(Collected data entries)
(* ===== verification/LogInv.v ===== *)
(** * The log's steps and its invariant

    [log_step] interleaves the callers and the flusher in every order the mutex
    and the channels allow, with every outcome of the system calls.  [LogInv]
    says where each record appended so far is: on disk, lost in a failed write,
    in the batch being written or in the buffer. *)

From Stdlib Require Import ZArith Lia.
From S2P Require Import Prelude GoInt Errors WalRecord Replay Log.

(** ** Steps *)

Inductive log_step : Log -> Log -> Prop :=
  | step_Append t payload l l' r :
      entry_ok (t, payload) -> Append t payload l = (l', r) -> log_step l l'
  | step_Sync l : log_step l (Sync_turn l).1
  | step_select final l l' : flusher_select final l = Some l' -> log_step l l'
  | step_take l l' : lg_nextSeq l + 1 < 2 ^ 64 -> flushOnce_take l = Some l' -> log_step l l'
  | step_finish w elapsed l l' : flushOnce_finish w elapsed l = Some l' -> log_step l l'
  (* the caller of Reopen has excluded appends and put a synced file in place *)
  | step_Reopen closeErr openErr d l l' r :
      (Sync_turn l).2 = Some None -> d_cached d = [] ->
      Reopen (Z.of_nat (length (disk_bytes d))) closeErr openErr d l = (l', r) -> log_step l l'
  | step_Close_mark l : log_step l (Close_mark l).1
  | step_Close_done l : lg_closed l = true -> log_step l (Close_done l).

(** A log as [Open] returns it, on a file that is on disk. *)
Definition log_init (l : Log) : Prop :=
  exists file, l = newLog (Z.of_nat (length file)) (mkDisk file []).

Inductive log_reachable : Log -> Prop :=
  | reach_init l : log_init l -> log_reachable l
  | reach_step l l' : log_reachable l -> log_step l l' -> log_reachable l'.

(** ** The invariant *)

Notation History := (list (Z * Entry)) (only parsing).

Definition bytes_of (h : History) : list byte := encode_all (h.*2).

Lemma bytes_of_app h1 h2 : bytes_of (h1 ++ h2) = bytes_of h1 ++ bytes_of h2.
Proof. unfold bytes_of. by rewrite fmap_app, encode_all_app. Qed.

Lemma bytes_of_snoc h b t payload : bytes_of (h ++ [(b, (t, payload))]) = Encode (bytes_of h) t payload.
Proof.
  rewrite bytes_of_app. unfold bytes_of at 2, encode_all, encode_entry, Encode.
  cbn [fmap list_fmap map concat fst snd]. rewrite app_nil_l, app_nil_r. apply app_assoc.
Qed.

(** The batch the flusher took, if it is writing one. *)
Definition writing (f : Flusher) : option (list byte * Z * Z) :=
  match f with Writing _ data records batch => Some (data, records, batch) | _ => None end.

Definition is_final (f : Flusher) : bool :=
  match f with Woken b | Writing b _ _ _ => b | Returned => true | AtSelect => false end.

Definition in_batch (b : Z) (h : History) : Prop := Forall (fun e => e.1 = b) h.

(** [hist] is what is on disk ([good]), what a failed write lost ([bad]), what
    is being written ([wr]) and what is buffered ([bf]). *)
Record LogParts (good bad wr bf : History) (l : Log) : Prop := {
  lp_hist : lg_hist l = good ++ bad ++ wr ++ bf;
  lp_good : Forall (fun e => e.1 <= lg_flushed l) good;
  lp_bad : Forall (fun e => lg_fatalSeq l <= e.1) bad;
  lp_bad_fatal : bad <> [] -> lg_fatal l <> None;
  lp_synced : d_synced (lg_disk l) = lg_base l ++ bytes_of good;
  lp_cached : exists k, d_cached (lg_disk l) = take k (bytes_of bad);
  lp_bf : lg_buf l = bytes_of bf /\ lg_pending l = Z.of_nat (length bf) /\ in_batch (lg_nextSeq l) bf;
  lp_wr : match writing (lg_flusher l) with
          | Some (data, records, batch) =>
              data = bytes_of wr /\ records = Z.of_nat (length wr) /\ in_batch batch wr /\
              batch = lg_flushed l + 1 /\ lg_nextSeq l = lg_flushed l + 2 /\ lg_fatal l = None
          | None => wr = [] /\ lg_nextSeq l = lg_flushed l + 1
          end;
}.

Record LogInv (l : Log) : Prop := {
  li_parts : exists good bad wr bf, LogParts good bad wr bf l;
  li_ok : Forall (fun e => entry_ok e.2) (lg_hist l);
  li_size : lg_size l = Z.of_nat (length (d_synced (lg_disk l)));
  li_seq : 0 <= lg_flushed l /\ lg_nextSeq l < 2 ^ 64;
  (* no wakeup is lost *)
  li_wakeup : lg_buf l <> [] -> lg_fatal l = None ->
    lg_signal l = true \/ exists f, lg_flusher l = Woken f;
  li_final : is_final (lg_flusher l) = true -> lg_done l = true;
  li_done : lg_done l = true -> lg_closed l = true;
  (* the final drain leaves nothing behind *)
  li_drained : is_final (lg_flusher l) = true -> lg_flusher l <> Woken true ->
    lg_buf l = [] \/ lg_fatal l <> None;
  li_fatalSeq : lg_fatal l <> None -> lg_fatalSeq l <= lg_flushed l;
  li_fatal : lg_fatal l = None -> d_cached (lg_disk l) = [];
}.

Lemma length_bytes_of_0 h : length (bytes_of h) = 0%nat -> h = [].
Proof.
  destruct h as [|e h]; [done|]. unfold bytes_of. cbn [fmap list_fmap].
  rewrite encode_all_cons, length_app, length_encode_entry. unfold EncodedLen, HeaderSize. lia.
Qed.

Lemma newLog_inv l : log_init l -> LogInv l.
Proof.
  intros [file ->]. split; simpl; try done.
  - exists [], [], [], []. split; simpl; try done.
    + unfold disk_bytes. simpl. by rewrite !app_nil_r.
    + by exists 0%nat.
    + by split_and!; [| |apply Forall_nil_2].
Qed.

Lemma Append_inv t payload l l' r :
  entry_ok (t, payload) -> Append t payload l = (l', r) -> LogInv l -> LogInv l'.
Proof.
  intros Hok HA HI. unfold Append in HA. destruct (lg_fatal l) eqn:Hf; [by simplify_eq|].
  destruct (lg_closed l) eqn:Hc; [by simplify_eq|]. injection HA as <- <-.
  pose proof HI as [(good & bad & wr & bf & HP) Hoks Hsz Hseq Hw Hfin Hdone Hdr Hfs Hft].
  split; simpl; try done.
  - exists good, bad, wr, (bf ++ [(lg_nextSeq l, (t, payload))]).
    destruct HP as [Hh Hg Hb Hbf Hs Hca (Hbuf & Hp & Hin) Hwr]. split; simpl; try done.
    + rewrite Hh. by rewrite <- !app_assoc.
    + split_and!.
      * by rewrite bytes_of_snoc, Hbuf.
      * rewrite length_app, Hp. simpl. lia.
      * apply Forall_app. split; [done|]. by apply Forall_singleton.
  - apply Forall_app. split; [done|]. by apply Forall_singleton.
  - auto.
  - intros Hf1 _. specialize (Hdone (Hfin Hf1)). congruence.
Qed.

Lemma with_signal_inv l : LogInv l -> LogInv (with_signal true l).
Proof.
  intros [(good & bad & wr & bf & HP) Hoks Hsz Hseq Hw Hfin Hdone Hdr Hfs Hft]. split; simpl; auto.
  exists good, bad, wr, bf. by destruct HP; split.
Qed.

Lemma Sync_turn_inv l : LogInv l -> LogInv (Sync_turn l).1.
Proof.
  intros HI. unfold Sync_turn. repeat case_match; simpl; try done. by apply with_signal_inv.
Qed.

Lemma flusher_select_inv final l l' : flusher_select final l = Some l' -> LogInv l -> LogInv l'.
Proof.
  unfold flusher_select. destruct (lg_flusher l) eqn:Hfl; try done. intros HS.
  intros [(good & bad & wr & bf & HP) Hoks Hsz Hseq Hw Hfin Hdone Hdr Hfs Hft].
  assert (exists b, l' = with_flusher (Woken final) (with_signal b l) /\ (final = true -> lg_done l = true))
    as (b & -> & Hd).
  { destruct final.
    - destruct (lg_done l) eqn:?; [|done]. injection HS as <-. exists (lg_signal l). by destruct l.
    - destruct (lg_signal l); [|done]. injection HS as <-. by exists false. }
  split; simpl; try done.
  - exists good, bad, wr, bf. destruct HP as [Hh Hg Hb Hbf Hs Hca Hbuf Hwr]. split; try done.
    simpl. by rewrite Hfl in Hwr.
  - intros _ _. right. by exists final.
  - intros ->. by intros [].
Qed.

Lemma flushOnce_take_inv l l' :
  lg_nextSeq l + 1 < 2 ^ 64 \/ lg_buf l = [] -> flushOnce_take l = Some l' -> LogInv l -> LogInv l'.
Proof.
  intros Hlt HT HI. unfold flushOnce_take in HT. destruct (lg_flusher l) as [|final| |] eqn:Hfl; try done.
  pose proof HI as [(good & bad & wr & bf & HP) Hoks Hsz Hseq Hw Hfin Hdone Hdr Hfs Hft].
  pose proof HP as [Hh Hg Hb Hbf Hs Hca (Hbuf & Hp & Hin) Hwr].
  rewrite Hfl in Hwr. simpl in Hwr. destruct Hwr as [-> Hn].
  destruct ((length (lg_buf l) =? 0)%nat || negb (bool_decide (lg_fatal l = None))) eqn:Hcond;
    injection HT as <-.
  - assert (lg_buf l = [] \/ lg_fatal l <> None) as Hnone.
    { apply orb_true_iff in Hcond as [Hc|Hc]; bool_prop; [left; by apply nil_length_inv|by right]. }
    split; simpl; try done.
    + exists good, bad, [], bf. split; try done. simpl. by destruct final.
    + intros ? ?. destruct Hnone; congruence.
    + destruct final; [|done]. intros _. apply Hfin. by rewrite Hfl.
  - bool_prop. destruct Hlt as [Hlt|E]; [|by rewrite E in *].
    unfold uint64. rewrite uint_small by (unfold in_uint; lia).
    assert (bad = []) as -> by (destruct bad; [done|]; exfalso; by apply Hbf).
    split; simpl; try done.
    + exists good, [], bf, []. split; simpl; try done.
      * by rewrite app_nil_r.
      * by split_and!; [| |apply Forall_nil_2].
      * split_and!; try done; lia.
    + lia.
    + intros Hf1. apply Hfin. by rewrite Hfl.
    + by left.
Qed.

(** A write and sync either extends what is on disk by the data, or leaves it
    with some of the data cached. *)
Lemma writeSync_cases data w d :
  d_cached d = [] ->
  writeSync data w d = (mkDisk (d_synced d ++ data) [], None) \/
  exists k e, writeSync data w d = (mkDisk (d_synced d) (take k data), Some e).
Proof.
  destruct d as [s c]. simpl. intros ->. destruct w as [|n e|e]; simpl.
  - left. unfold disk_bytes. simpl. by rewrite app_nil_r.
  - right. by exists n, (EWrapped "wal: write" e).
  - right. exists (length data), (EWrapped "wal: fsync" e). by rewrite take_ge.
Qed.

Lemma is_final_resume final : is_final (flusher_resume final) = final.
Proof. by destruct final. Qed.

Lemma writing_resume final : writing (flusher_resume final) = None.
Proof. by destruct final. Qed.

Lemma flushOnce_finish_inv w elapsed l l' :
  flushOnce_finish w elapsed l = Some l' -> LogInv l -> LogInv l'.
Proof.
  intros HT HI. unfold flushOnce_finish in HT.
  destruct (lg_flusher l) as [| |final data records batch|] eqn:Hfl; try done.
  pose proof HI as [(good & bad & wr & bf & HP) Hoks Hsz Hseq Hw Hfin Hdone Hdr Hfs Hft].
  pose proof HP as [Hh Hg Hb Hbf Hs Hca (Hbuf & Hp & Hin) Hwr].
  rewrite Hfl in *. simpl in Hwr, Hfin, Hdr. destruct Hwr as (-> & -> & Hbatch & -> & Hn & Hnf).
  assert (bad = []) as -> by (destruct bad; [done|]; exfalso; by apply Hbf).
  assert (lg_buf l <> [] -> lg_signal l = true) as Hsig.
  { intros Hne. destruct (Hw Hne Hnf) as [?|[? ?]]; done. }
  assert (final = true -> lg_buf l = []) as Hdr'.
  { intros Hfi. destruct (Hdr Hfi) as [|]; done. }
  destruct (writeSync_cases (bytes_of wr) w (lg_disk l) (Hft Hnf)) as [E|(k & e & E)];
    rewrite E in HT; injection HT as <-; split; simpl; rewrite ?is_final_resume; try done; try lia; eauto.
  - exists (good ++ wr), [], [], bf. split; simpl; try done.
    + by rewrite Hh, <- !app_assoc.
    + apply Forall_app. split; (eapply Forall_impl; [done|]); intros x Hx; simpl in Hx; lia.
    + by rewrite Hs, bytes_of_app, <- app_assoc.
    + by exists 0%nat.
    + rewrite writing_resume. split; [done|lia].
  - rewrite length_app. lia.
  - exists good, wr, [], bf. split; simpl; try done.
    + eapply Forall_impl; [exact Hg|]. intros x Hx. simpl in Hx. lia.
    + eapply Forall_impl; [exact Hbatch|]. intros x Hx. simpl in Hx. lia.
    + by exists k.
    + rewrite writing_resume. split; [done|lia].
Qed.

(** [Sync] returns nil only when nothing is buffered or being written. *)
Lemma Sync_turn_idle good bad wr bf l :
  LogParts good bad wr bf l -> lg_nextSeq l < 2 ^ 64 -> 0 <= lg_flushed l -> (Sync_turn l).2 = Some None ->
  lg_fatal l = None /\ bf = [] /\ wr = [] /\ bad = [] /\ writing (lg_flusher l) = None.
Proof.
  intros [Hh Hg Hb Hbf Hs Hca (Hbuf & Hp & Hin) Hwr] Hlt H0 HS. unfold Sync_turn in HS.
  destruct (lg_fatal l) eqn:Hf; [done|].
  destruct (_ && _) eqn:Hc in HS; [|done]. bool_prop.
  match goal with H : length (lg_buf l) = 0%nat |- _ => rewrite Hbuf in H; apply length_bytes_of_0 in H end.
  assert (bad = []) as -> by (destruct bad; [done|]; exfalso; by apply Hbf).
  destruct (writing (lg_flusher l)) as [[[data records] batch]|] eqn:Hw.
  - destruct Hwr as (_ & _ & _ & -> & Hn & _). exfalso.
    match goal with H : uint64 _ = _ |- _ => unfold uint64 in H; rewrite uint_small in H by (unfold in_uint; lia) end.
    lia.
  - by destruct Hwr as [-> _].
Qed.

Lemma Reopen_inv closeErr openErr d l l' r :
  (Sync_turn l).2 = Some None -> d_cached d = [] ->
  Reopen (Z.of_nat (length (disk_bytes d))) closeErr openErr d l = (l', r) -> LogInv l -> LogInv l'.
Proof.
  intros HS Hd HR HI. pose proof HI as [(good & bad & wr & bf & HP) Hoks Hsz Hseq Hw Hfin Hdone Hdr Hfs Hft].
  destruct (Sync_turn_idle _ _ _ _ _ HP) as (Hnf & -> & -> & -> & Hwn); [lia|lia|done|].
  pose proof HP as [Hh Hg Hb Hbf Hs Hca (Hbuf & Hp & Hin) Hwr]. rewrite Hwn in Hwr.
  unfold Reopen in HR. destruct (lg_closed l) eqn:Hc; [by simplify_eq|].
  destruct closeErr; [by simplify_eq|]. destruct openErr; injection HR as <- <-.
  - split; simpl; rewrite ?Hc; try done; [|intros; by right|lia].
    exists good, [], [], []. split; simpl; try done. by rewrite Hwn.
  - split; simpl; try done.
    + exists [], [], [], []. split; simpl; try done.
      * unfold disk_bytes. rewrite Hd. cbn. by rewrite !app_nil_r.
      * rewrite Hd. by exists 0%nat.
      * by rewrite Hwn.
    + unfold disk_bytes. by rewrite Hd, app_nil_r.
Qed.

Lemma with_closed_inv c d l :
  (lg_closed l = true -> c = true) -> (lg_done l = true -> d = true) -> (d = true -> c = true) ->
  LogInv l -> LogInv (with_closed c d l).
Proof.
  intros Hc Hd Hdc [(good & bad & wr & bf & HP) Hoks Hsz Hseq Hw Hfin Hdone Hdr Hfs Hft].
  split; simpl; auto. exists good, bad, wr, bf. by destruct HP; split.
Qed.

Lemma log_step_inv l l' : log_step l l' -> LogInv l -> LogInv l'.
Proof.
  intros Hstep HI. destruct Hstep.
  - by eapply Append_inv.
  - by apply Sync_turn_inv.
  - by eapply flusher_select_inv.
  - eapply flushOnce_take_inv; eauto.
  - by eapply flushOnce_finish_inv.
  - by eapply Reopen_inv.
  - unfold Close_mark. destruct (lg_closed l) eqn:Hc; [done|]. by apply with_closed_inv.
  - by apply with_closed_inv.
Qed.

Lemma log_reachable_inv l : log_reachable l -> LogInv l.
Proof. induction 1; [by apply newLog_inv|by eapply log_step_inv]. Qed.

-- WORK REQUEST --
Could you restate word for word the lines above, from the one that contains "(** ** The invariant *)" through the one that contains "Definition is_final (f", and no others?

-- RESPONSE TO THIS EXERCISE --
(** ** The invariant *)

Notation History := (list (Z * Entry)) (only parsing).

Definition bytes_of (h : History) : list byte := encode_all (h.*2).

Lemma bytes_of_app h1 h2 : bytes_of (h1 ++ h2) = bytes_of h1 ++ bytes_of h2.
Proof. unfold bytes_of. by rewrite fmap_app, encode_all_app. Qed.

Lemma bytes_of_snoc h b t payload : bytes_of (h ++ [(b, (t, payload))]) = Encode (bytes_of h) t payload.
Proof.
  rewrite bytes_of_app. unfold bytes_of at 2, encode_all, encode_entry, Encode.
  cbn [fmap list_fmap map concat fst snd]. rewrite app_nil_l, app_nil_r. apply app_assoc.
Qed.

(** The batch the flusher took, if it is writing one. *)
Definition writing (f : Flusher) : option (list byte * Z * Z) :=
  match f with Writing _ data records batch => Some (data, records, batch) | _ => None end.

Definition is_final (f : Flusher) : bool :=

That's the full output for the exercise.